Dari berbagai contoh kasus di atas, terlihat bahwa peran pemerintah daerah
sangat menentukan keberhasilan dalam upaya penurunan AKI. Semakin
responsif/ tanggap suatu pemerintah daerah makan penurunan AKI akan
semakin mudah dicapai. Tentunya hal ini juga diperngaruhi dengan sistem
informasi/ pencatatan kejadian kematian ibu yang baik, sehingga dapat
membantu pemerintah dalam menentukan langkah atau kebijakan yang sesuai
dengan masalah yang ada dan target penurunan AKI bisa tercapai.
9
BAB III
PENUTUP
A. Kesimpulan
Angka kematian ibu (AKI) dan angka kematian bayi (AKB) di dunia masih
terbilang tinggi, menurut data World Health Organization (WHO) pada tahun
2013, ada sekitar 800 ibu di dunia meninggal setiap harinya akibat komplikasi
kehamilan dan persalinan.
Penyebab langsung kematian di Indonesia 90% terjadi pada saat persalinan.
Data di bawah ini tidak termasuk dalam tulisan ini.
(** [updateAllocation(category, amount)] (lines 60-67 of the model). *)
Definition updateAllocation (category : string) (amount : Z) (this : Doc) : Doc :=
  let allocation :=
    match allocation this with
    | Some m => m
    | None => ∅
    end in
  let currentAmount := or_zero (allocation !! category) in
  mkDoc (charity this) (Allocation.amount this)
        (Some (<[category := currentAmount + amount]> allocation)).

(** What the handler reads of the request: [req.user.id], [req.params.id]
    and the two properties of [req.body] ([amount] a number). *)
Record Request : Type := mkRequest {
  user_id : string;
  id : string;
  category : string;
  req_amount : Z
}.

(** The collections the handler works on; the donations are keyed by their
    [_id]. *)
Record World : Type := mkWorld {
  users : list Route.User;
  donations : gmap string Doc
}.

Inductive Response : Type :=
| Error (status : Z) (message : string)
| Json (donation : Doc).

(** [router.post('/:id/allocate', auth, ...)] (lines 156-187 of the route).
    [saved] tells whether [donation.save()] returned or threw.  [parseFloat]
    of a number reads its decimal string back, so the [NaN] branch is never
    taken (lemma [parseFloat_Number_toString]). *)
Definition allocate (req : Request) (saved : bool) (w : World) : Response * World :=
  match Route.findById (users w) (user_id req) with
  | None => (Error 403 "Only charities can update allocations", w)
  | Some charity =>
      if negb (String.eqb (Route.role charity) "charity")
      then (Error 403 "Only charities can update allocations", w)
      else
        match donations w !! id req with
        | None => (Error 404 "Donation not found", w)
        | Some donation =>
            if negb (String.eqb (Allocation.charity donation) (user_id req))
            then (Error 403 "Not authorized to update this donation", w)
            else
              match parseFloat (Number_toString (req_amount req)) with
              | None => (Error 500 "Server error", w)
              | Some a =>
                  let donation := updateAllocation (category req) a donation in
                  if saved
                  then (Json donation,
                        mkWorld (users w) (<[id req := donation]> (donations w)))
                  else (Error 500 "Server error", w)
              end
        end
  end.

End Allocation.

(** ** The ledger with its arrays held by reference

    [this.chain], [this.pendingTransactions] and the [transactions] property
    of a block hold references to arrays: [createNewBlock] stores the array
    it is given (line 127), [minePendingTransactions] passes it the pending
    array itself (line 103) and then binds [this.pendingTransactions] to a
    new array (line 109), and [getBlockchain] hands out what the two fields
    hold (lines 188-191).  This model keeps the arrays in a store; its
    operations answer [None] where the JavaScript would throw a
    [TypeError]. *)

Module Heap.

Definition loc : Type := nat.

(** A block object; [transactions] is a reference. *)
Record block : Type := mkBlock {
  index : Z;
  timestamp : string;
  transactions : loc;
  previousHash : string;
  hash : string;
  nonce : Z
}.

(** The contents of an array of the store. *)
Inductive array : Type :=
| Transactions (txs : list Transaction.t)
| Blocks (bs : list block).

Abbreviation heap := (gmap loc array).

(** The two fields of the service object. *)
Record service : Type := mkRefs {
  chain : loc;
  pendingTransactions : loc
}.

(** The object [getBlockchain] returns. *)
Record snapshot : Type := mkSnapshot {
  snap_chain : loc;
  snap_pendingTransactions : loc
}.

(** An array literal: a new array at a location not yet in use. *)
Definition alloc (a : array) (h : heap) : loc * heap :=
  let l := fresh (dom h) in (l, <[l := a]> h).

Definition transactions_at (h : heap) (l : loc) : option (list Transaction.t) :=
  match h !! l with
  | Some (Transactions txs) => Some txs
  | _ => None
  end.

Definition blocks_at (h : heap) (l : loc) : option (list block) :=
  match h !! l with
  | Some (Blocks bs) => Some bs
  | _ => None
  end.

(** [array.push(x)] through a reference. *)
Definition push_transaction (l : loc) (tx : Transaction.t) (h : heap) : option heap :=
  txs ← transactions_at h l; Some (<[l := Transactions (txs ++ [tx])]> h).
Selain itu penyebab tidak langsung dari kematian ibu adalah faktor keterlambatan
yaitu terlambat mengambil keputusan untuk dirujuk ke tempat pelayanan
kesehatan, sebagai contohnya adalah terlambat mengenali tanda bahaya sehingga
ibu sampai di tempat pelayanan kesehatan sudah dalam kondisi darurat (Depkes
RI, 2012).
47% kematian Balita adalah kematian Neonatal (Sumber: Levels & Trends in
Child Mortality. Report 2018. unicef, WHO, World Bank, United Nations) .AKI
di Indonesia, (Hasil SUPAS thn 2015) 305/100.000 kelahiran hidup (Sumber:
ASEAN Secretariat, 2017). Angka Kematian Ibu (AKI) diperoleh melalui
berbagai survey yang dilakukan secara khusus seperti survey di Rumah Sakit dan
beberapa survey di masyarakat dengan cakupan wilayah yang terbatas.
Masalah Tingginya Angka Kematian Ibu (AKI) dan Angka Kematian
Neonatal (AKN) di Indonesia: Ketersediaan data akurat, Efektivitas Program dan
Ketersediaan Data Akurat dan Implikasinya.
Peran pemerintah daerah sangat menentukan keberhasilan dalam upaya
penurunan AKI. Semakin responsif/ tanggap suatu pemerintah daerah makan
penurunan AKI akan semakin mudah dicapai. Tentunya hal ini juga diperngaruhi
dengan sistem informasi/ pencatatan kejadian kematian ibu yang baik, sehingga
dapat membantu pemerintah dalam menentukan langkah atau kebijakan yang
sesuai dengan masalah yang ada dan target penurunan AKI bisa tercapai.